◆ **Data for review**
(** * thola: device-class resolution and property aggregation

    A shallow embedding of [core/communicator/device_class_group_properties.go]
    and [core/communicator/timos-sas.go], with the properties of the
    query-tree reader, the device-class merge, the communicator resolution
    chain, the component getters and aggregators and the interface
    post-processing passes. *)

From stdpp Require Import gmap strings list fin_maps sorting.
From Stdlib Require Import ZArith Ascii String.

Local Open Scope string_scope.

(** * Errors and results *)

Module tholaerr.

(** Modelled from the spec: package [tholaerr] is not among the sources.
    Section 7 of the specification gives the taxonomy: NotImplemented,
    NotFound, the component-level not-found, and every other error is a
    hard failure. An error carries its kind and its message. *)
Inductive kind : Type :=
  | NotImplemented
  | NotFound
  | ComponentNotFound
  | HardFailure.

Record error : Type := Error { errKind : kind; errMsg : string }.

#[global] Instance kind_eq_dec : EqDecision kind.
Proof. solve_decision. Defined.

#[global] Instance error_eq_dec : EqDecision error.
Proof. solve_decision. Defined.

Definition NewNotImplementedError (msg : string) : error := Error NotImplemented msg.

Definition NewNotFoundError (msg : string) : error := Error NotFound msg.

Definition NewComponentNotFoundError (msg : string) : error := Error ComponentNotFound msg.

Definition IsNotImplementedError (err : error) : bool :=
  bool_decide (errKind err = NotImplemented).

Definition IsNotFoundError (err : error) : bool :=
  bool_decide (errKind err = NotFound).

End tholaerr.

Module errors.
Import tholaerr.

(** [errors.New] of github.com/pkg/errors: a plain error, of no thola kind. *)
Definition New (msg : string) : error := Error HardFailure msg.

(** [errors.Wrap] and [errors.Wrapf] put a message in front of an error and
    keep its cause, hence its kind. *)
Definition Wrap (err : error) (msg : string) : error :=
  Error (errKind err) (msg ++ ": " ++ errMsg err).

End errors.

(** A Go pair [(value, error)] of which exactly one is meaningful. *)
Inductive Result (A : Type) : Type :=
  | Ok (value : A)
  | Err (err : tholaerr.error).
Arguments Ok {A} value.
Arguments Err {A} err.

Definition Result_map {A B} (f : A → B) (r : Result A) : Result B :=
  match r with
  | Ok value => Ok (f value)
  | Err err => Err err
  end.

(** * Machine integers *)

Definition MaxUint32 : Z := 4294967295.

(** Arithmetic on [uint64] wraps around. *)
Definition uint64 (z : Z) : Z := z mod 2 ^ 64.

(** * Package device: the interface record *)

Module device.

(** Modelled from the spec: package [device] is not among the sources. These
    are the fields of [device.SAPInterface] and [device.Interface] that the
    two files read or write; each is a pointer, [None] is [nil]. The integer
    fields are [uint64], like the [subIndex] that [IfIndex] is compared with. *)
Record SAPInterface : Type := {
  Inbound : option Z;
  Outbound : option Z;
}.

Record Interface : Type := {
  IfIndex : option Z;
  IfDescr : option string;
  IfSpeed : option Z;
  IfHighSpeed : option Z;
  SAP : option SAPInterface;
}.

Definition setIfSpeed (interf : Interface) (speed : option Z) : Interface :=
  {| IfIndex := IfIndex interf; IfDescr := IfDescr interf; IfSpeed := speed;
     IfHighSpeed := IfHighSpeed interf; SAP := SAP interf |}.

Definition setSAP (interf : Interface) (sap : option SAPInterface) : Interface :=
  {| IfIndex := IfIndex interf; IfDescr := IfDescr interf; IfSpeed := IfSpeed interf;
     IfHighSpeed := IfHighSpeed interf; SAP := sap |}.

End device.

(** * The communicator resolution chain *)

Module communicator.
Import tholaerr device.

◆ **Task to complete**
In full and without alteration, return every line above.

◆ **Expected answer**
(** * thola: device-class resolution and property aggregation

    A shallow embedding of [core/communicator/device_class_group_properties.go]
    and [core/communicator/timos-sas.go], with the properties of the
    query-tree reader, the device-class merge, the communicator resolution
    chain, the component getters and aggregators and the interface
    post-processing passes. *)

From stdpp Require Import gmap strings list fin_maps sorting.
From Stdlib Require Import ZArith Ascii String.

Local Open Scope string_scope.

(** * Errors and results *)

Module tholaerr.

(** Modelled from the spec: package [tholaerr] is not among the sources.
    Section 7 of the specification gives the taxonomy: NotImplemented,
    NotFound, the component-level not-found, and every other error is a
    hard failure. An error carries its kind and its message. *)
Inductive kind : Type :=
  | NotImplemented
  | NotFound
  | ComponentNotFound
  | HardFailure.

Record error : Type := Error { errKind : kind; errMsg : string }.

#[global] Instance kind_eq_dec : EqDecision kind.
Proof. solve_decision. Defined.

#[global] Instance error_eq_dec : EqDecision error.
Proof. solve_decision. Defined.

Definition NewNotImplementedError (msg : string) : error := Error NotImplemented msg.

Definition NewNotFoundError (msg : string) : error := Error NotFound msg.

Definition NewComponentNotFoundError (msg : string) : error := Error ComponentNotFound msg.

Definition IsNotImplementedError (err : error) : bool :=
  bool_decide (errKind err = NotImplemented).

Definition IsNotFoundError (err : error) : bool :=
  bool_decide (errKind err = NotFound).

End tholaerr.

Module errors.
Import tholaerr.

(** [errors.New] of github.com/pkg/errors: a plain error, of no thola kind. *)
Definition New (msg : string) : error := Error HardFailure msg.

(** [errors.Wrap] and [errors.Wrapf] put a message in front of an error and
    keep its cause, hence its kind. *)
Definition Wrap (err : error) (msg : string) : error :=
  Error (errKind err) (msg ++ ": " ++ errMsg err).

End errors.

(** A Go pair [(value, error)] of which exactly one is meaningful. *)
Inductive Result (A : Type) : Type :=
  | Ok (value : A)
  | Err (err : tholaerr.error).
Arguments Ok {A} value.
Arguments Err {A} err.

Definition Result_map {A B} (f : A → B) (r : Result A) : Result B :=
  match r with
  | Ok value => Ok (f value)
  | Err err => Err err
  end.

(** * Machine integers *)

Definition MaxUint32 : Z := 4294967295.

(** Arithmetic on [uint64] wraps around. *)
Definition uint64 (z : Z) : Z := z mod 2 ^ 64.

(** * Package device: the interface record *)

Module device.

(** Modelled from the spec: package [device] is not among the sources. These
    are the fields of [device.SAPInterface] and [device.Interface] that the
    two files read or write; each is a pointer, [None] is [nil]. The integer
    fields are [uint64], like the [subIndex] that [IfIndex] is compared with. *)
Record SAPInterface : Type := {
  Inbound : option Z;
  Outbound : option Z;
}.

Record Interface : Type := {
  IfIndex : option Z;
  IfDescr : option string;
  IfSpeed : option Z;
  IfHighSpeed : option Z;
  SAP : option SAPInterface;
}.

Definition setIfSpeed (interf : Interface) (speed : option Z) : Interface :=
  {| IfIndex := IfIndex interf; IfDescr := IfDescr interf; IfSpeed := speed;
     IfHighSpeed := IfHighSpeed interf; SAP := SAP interf |}.

Definition setSAP (interf : Interface) (sap : option SAPInterface) : Interface :=
  {| IfIndex := IfIndex interf; IfDescr := IfDescr interf; IfSpeed := IfSpeed interf;
     IfHighSpeed := IfHighSpeed interf; SAP := sap |}.

End device.

(** * The communicator resolution chain *)

Module communicator.
Import tholaerr device.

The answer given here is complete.